# rozpoznawanie urządzenia USB przy montowaniu

## szybi

Mam pendrive'a i mp3. Pierwszy jest rozpoznawany jako /dev/sda1 , a drugi jako /dev/sda. Chce, żeby oba montowały się automatycznie, ale wygląda, że do zamontowania używana jest zawsze pierwsza z reguł znaleziona w fstabie.

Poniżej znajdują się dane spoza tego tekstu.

(* ===== verification/Session.v ===== *)
(** * A connection

    The receiving side of [SSU2Conn] and what ties the components of a connection
    together: [ssu2/session/conn_read.go], the acknowledgment, rekeying and
    sending parts of [conn_write.go] that Outbound leaves open, [conn_state.go],
    [conn_data.go], closing and path packets of [conn_lifecycle.go], and the
    routing of packets to connections ([packet_router.go]).

    A step returns the connection and the datagrams it sent. The AEAD of the Noise
    library and the key derivation are operations of the class [SSU2Cipher];
    clock readings and whether the socket accepts a datagram are arguments. A
    callback that the data handler invokes is applied to the connection when the
    packet's blocks have been processed: the callbacks that the connection installs
    use other parts of it than the data handler does. *)

From Stdlib Require Import Strings.Byte.
From stdpp Require Import base numbers list gmap strings.
From S2P Require Import Prelude Float64 AckHandler RTTEstimator Congestion Modifiers HeaderProtection.
From S2P Require Import Block Packet ReceiveWindow Fragments DataPhase Outbound.

#[local] Open Scope Z_scope.

Class SSU2Cipher (K : Type) := {
  seal : K -> Z -> bytes -> bytes -> option bytes;     (* nonce, AD, plaintext *)
  unseal : K -> Z -> bytes -> bytes -> option bytes;   (* nonce, AD, ciphertext *)
  derive_rekey : K -> option K;
  unseal_seal : forall k n ad pt ct, seal k n ad pt = Some ct -> unseal k n ad ct = Some pt;
  seal_length : forall k n ad pt ct, seal k n ad pt = Some ct -> length ct = (length pt + 16)%nat;
}.

Definition recvQueueCap : nat := 64.

Record Conn (K : Type) := mkSession {
  out : SSU2Conn;
  established : bool;
  closed : bool;
  initiator : bool;
  headerProtector : option HeaderProtectorManager;
  sipHashModifier : option LengthModifier;
  sendCipher : option K;
  recvCipher : option K;
  recvWindow : ReceiveWindow;
  ackHandler : ACKHandler;
  dataHandler : DataHandler;
  rttEst : RTTEstimator;
  congestionController : CongestionController;
  recvQueue : list SSU2Packet;
  validDataPacketsReceived : Z;
  parseErrors : Z;
  decryptErrors : Z;
  pendingMessage : bytes;
  lastActivity : Z;
}.

Arguments mkSession {K}.
Arguments out {K}.
Arguments established {K}.
Arguments closed {K}.
Arguments initiator {K}.
Arguments headerProtector {K}.
Arguments sipHashModifier {K}.
Arguments sendCipher {K}.
Arguments recvCipher {K}.
Arguments recvWindow {K}.
Arguments ackHandler {K}.
Arguments dataHandler {K}.
Arguments rttEst {K}.
Arguments congestionController {K}.
Arguments recvQueue {K}.
Arguments validDataPacketsReceived {K}.
Arguments parseErrors {K}.
Arguments decryptErrors {K}.
Arguments pendingMessage {K}.
Arguments lastActivity {K}.

(** ** Field updates *)

Section Updates.
Context {K : Type}.

Definition set_out (c : Conn K) (o : SSU2Conn) : Conn K :=
  mkSession o (established c) (closed c) (initiator c) (headerProtector c) (sipHashModifier c)
    (sendCipher c) (recvCipher c) (recvWindow c) (ackHandler c) (dataHandler c) (rttEst c)
    (congestionController c) (recvQueue c) (validDataPacketsReceived c) (parseErrors c)
    (decryptErrors c) (pendingMessage c) (lastActivity c).

Definition set_sip (c : Conn K) (m : option LengthModifier) : Conn K :=
  mkSession (out c) (established c) (closed c) (initiator c) (headerProtector c) m
    (sendCipher c) (recvCipher c) (recvWindow c) (ackHandler c) (dataHandler c) (rttEst c)
    (congestionController c) (recvQueue c) (validDataPacketsReceived c) (parseErrors c)
    (decryptErrors c) (pendingMessage c) (lastActivity c).

Definition set_ciphers (c : Conn K) (s r : option K) : Conn K :=
  mkSession (out c) (established c) (closed c) (initiator c) (headerProtector c) (sipHashModifier c)
    s r (recvWindow c) (ackHandler c) (dataHandler c) (rttEst c)
    (congestionController c) (recvQueue c) (validDataPacketsReceived c) (parseErrors c)
    (decryptErrors c) (pendingMessage c) (lastActivity c).

Definition set_recv (c : Conn K) (rw : ReceiveWindow) (ah : ACKHandler) (dh : DataHandler)
    (valid : Z) : Conn K :=
  mkSession (out c) (established c) (closed c) (initiator c) (headerProtector c) (sipHashModifier c)
    (sendCipher c) (recvCipher c) rw ah dh (rttEst c)
    (congestionController c) (recvQueue c) valid (parseErrors c)
    (decryptErrors c) (pendingMessage c) (lastActivity c).

Definition set_window (c : Conn K) (rw : ReceiveWindow) : Conn K :=
  set_recv c rw (ackHandler c) (dataHandler c) (validDataPacketsReceived c).

Definition set_ack (c : Conn K) (ah : ACKHandler) : Conn K :=
  set_recv c (recvWindow c) ah (dataHandler c) (validDataPacketsReceived c).

Definition set_handler (c : Conn K) (dh : DataHandler) : Conn K :=
  set_recv c (recvWindow c) (ackHandler c) dh (validDataPacketsReceived c).

Definition count_received (c : Conn K) : Conn K :=
  set_recv c (recvWindow c) (ackHandler c) (dataHandler c) (u64 (validDataPacketsReceived c + 1)).

Definition set_congestion (c : Conn K) (cc : CongestionController) : Conn K :=
  mkSession (out c) (established c) (closed c) (initiator c) (headerProtector c) (sipHashModifier c)
    (sendCipher c) (recvCipher c) (recvWindow c) (ackHandler c) (dataHandler c) (rttEst c)
    cc (recvQueue c) (validDataPacketsReceived c) (parseErrors c)
    (decryptErrors c) (pendingMessage c) (lastActivity c).

Definition set_recvQueue (c : Conn K) (q : list SSU2Packet) : Conn K :=
  mkSession (out c) (established c) (closed c) (initiator c) (headerProtector c) (sipHashModifier c)
    (sendCipher c) (recvCipher c) (recvWindow c) (ackHandler c) (dataHandler c) (rttEst c)
    (congestionController c) q (validDataPacketsReceived c) (parseErrors c)
    (decryptErrors c) (pendingMessage c) (lastActivity c).

Definition set_errors (c : Conn K) (parse decrypt : Z) : Conn K :=
  mkSession (out c) (established c) (closed c) (initiator c) (headerProtector c) (sipHashModifier c)
    (sendCipher c) (recvCipher c) (recvWindow c) (ackHandler c) (dataHandler c) (rttEst c)
    (congestionController c) (recvQueue c) (validDataPacketsReceived c) parse
    decrypt (pendingMessage c) (lastActivity c).

Definition set_pendingMessage (c : Conn K) (m : bytes) : Conn K :=
  mkSession (out c) (established c) (closed c) (initiator c) (headerProtector c) (sipHashModifier c)
    (sendCipher c) (recvCipher c) (recvWindow c) (ackHandler c) (dataHandler c) (rttEst c)
    (congestionController c) (recvQueue c) (validDataPacketsReceived c) (parseErrors c)
    (decryptErrors c) m (lastActivity c).

Definition updateActivity (c : Conn K) (now : Z) : Conn K :=
  mkSession (out c) (established c) (closed c) (initiator c) (headerProtector c) (sipHashModifier c)
    (sendCipher c) (recvCipher c) (recvWindow c) (ackHandler c) (dataHandler c) (rttEst c)
    (congestionController c) (recvQueue c) (validDataPacketsReceived c) (parseErrors c)
    (decryptErrors c) (pendingMessage c) now.

Definition set_state (c : Conn K) (est cl : bool) : Conn K :=
  mkSession (out c) est cl (initiator c) (headerProtector c) (sipHashModifier c)
    (sendCipher c) (recvCipher c) (recvWindow c) (ackHandler c) (dataHandler c) (rttEst c)
    (congestionController c) (recvQueue c) (validDataPacketsReceived c) (parseErrors c)
    (decryptErrors c) (pendingMessage c) (lastActivity c).
End Updates.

Zatem poprawnie montowane jest tylko jedno z tych urządzeń. Nie mam pomysłu jak to rozwiązać.

Edit by Poe

ort! 

-- argasek edit (ort, Poe, zasnąłeś i chyba nie zapisałeś  :Smile:  )Last edited by szybi on Wed Jan 31, 2007 2:56 pm; edited 2 times in total

----------

## n0rbi666

Niech zgadnę - używasz kde ? (wiem bo sam mam taki problem, i jak na razie nie kombinowałem żeby go rozwiązać xD

tzn jedyne co zrobiłem to udev-rules - ale i to nie pomaga  :Neutral:  )

----------

## Gabrys

Jeśli chcesz automatycznego montowania, to nie powinieneś mieć wpisów w /etc/fstab, tylko dobrze skonfigurowanego HAL-a.

----------

## szybi

Z jednym wpisem działało dobrze, to myślałem, że z dwoma będzie lepiej  :Smile: 

Nie potrafię nic znaleźć konkretnego na temat konfigurowania HAL-a (ale znalazłem coś o sprzedawaniu hali  :Wink:   )

----------

## Raku

jak używasz KDE, to wystarczy że masz uruchomionego hala i wszystko montuje ci się automatycznie - bez wpisywania niczego do fstabów, itp.

----------

## n0rbi666

http://gentoo-wiki.com/HOWTO_D-BUS%2C_HAL%2C_KDE_media:/

U mnie wystarczyło wywalić wszystkie wpisy dotyczące usb z /etc/fstab, i dodać użytkownika do grupy plugdev  :Smile: 

----------

## szybi

Ja mam gnome'a.

Czy nie wystarczy, że do grupy plugdev należy haldaemon?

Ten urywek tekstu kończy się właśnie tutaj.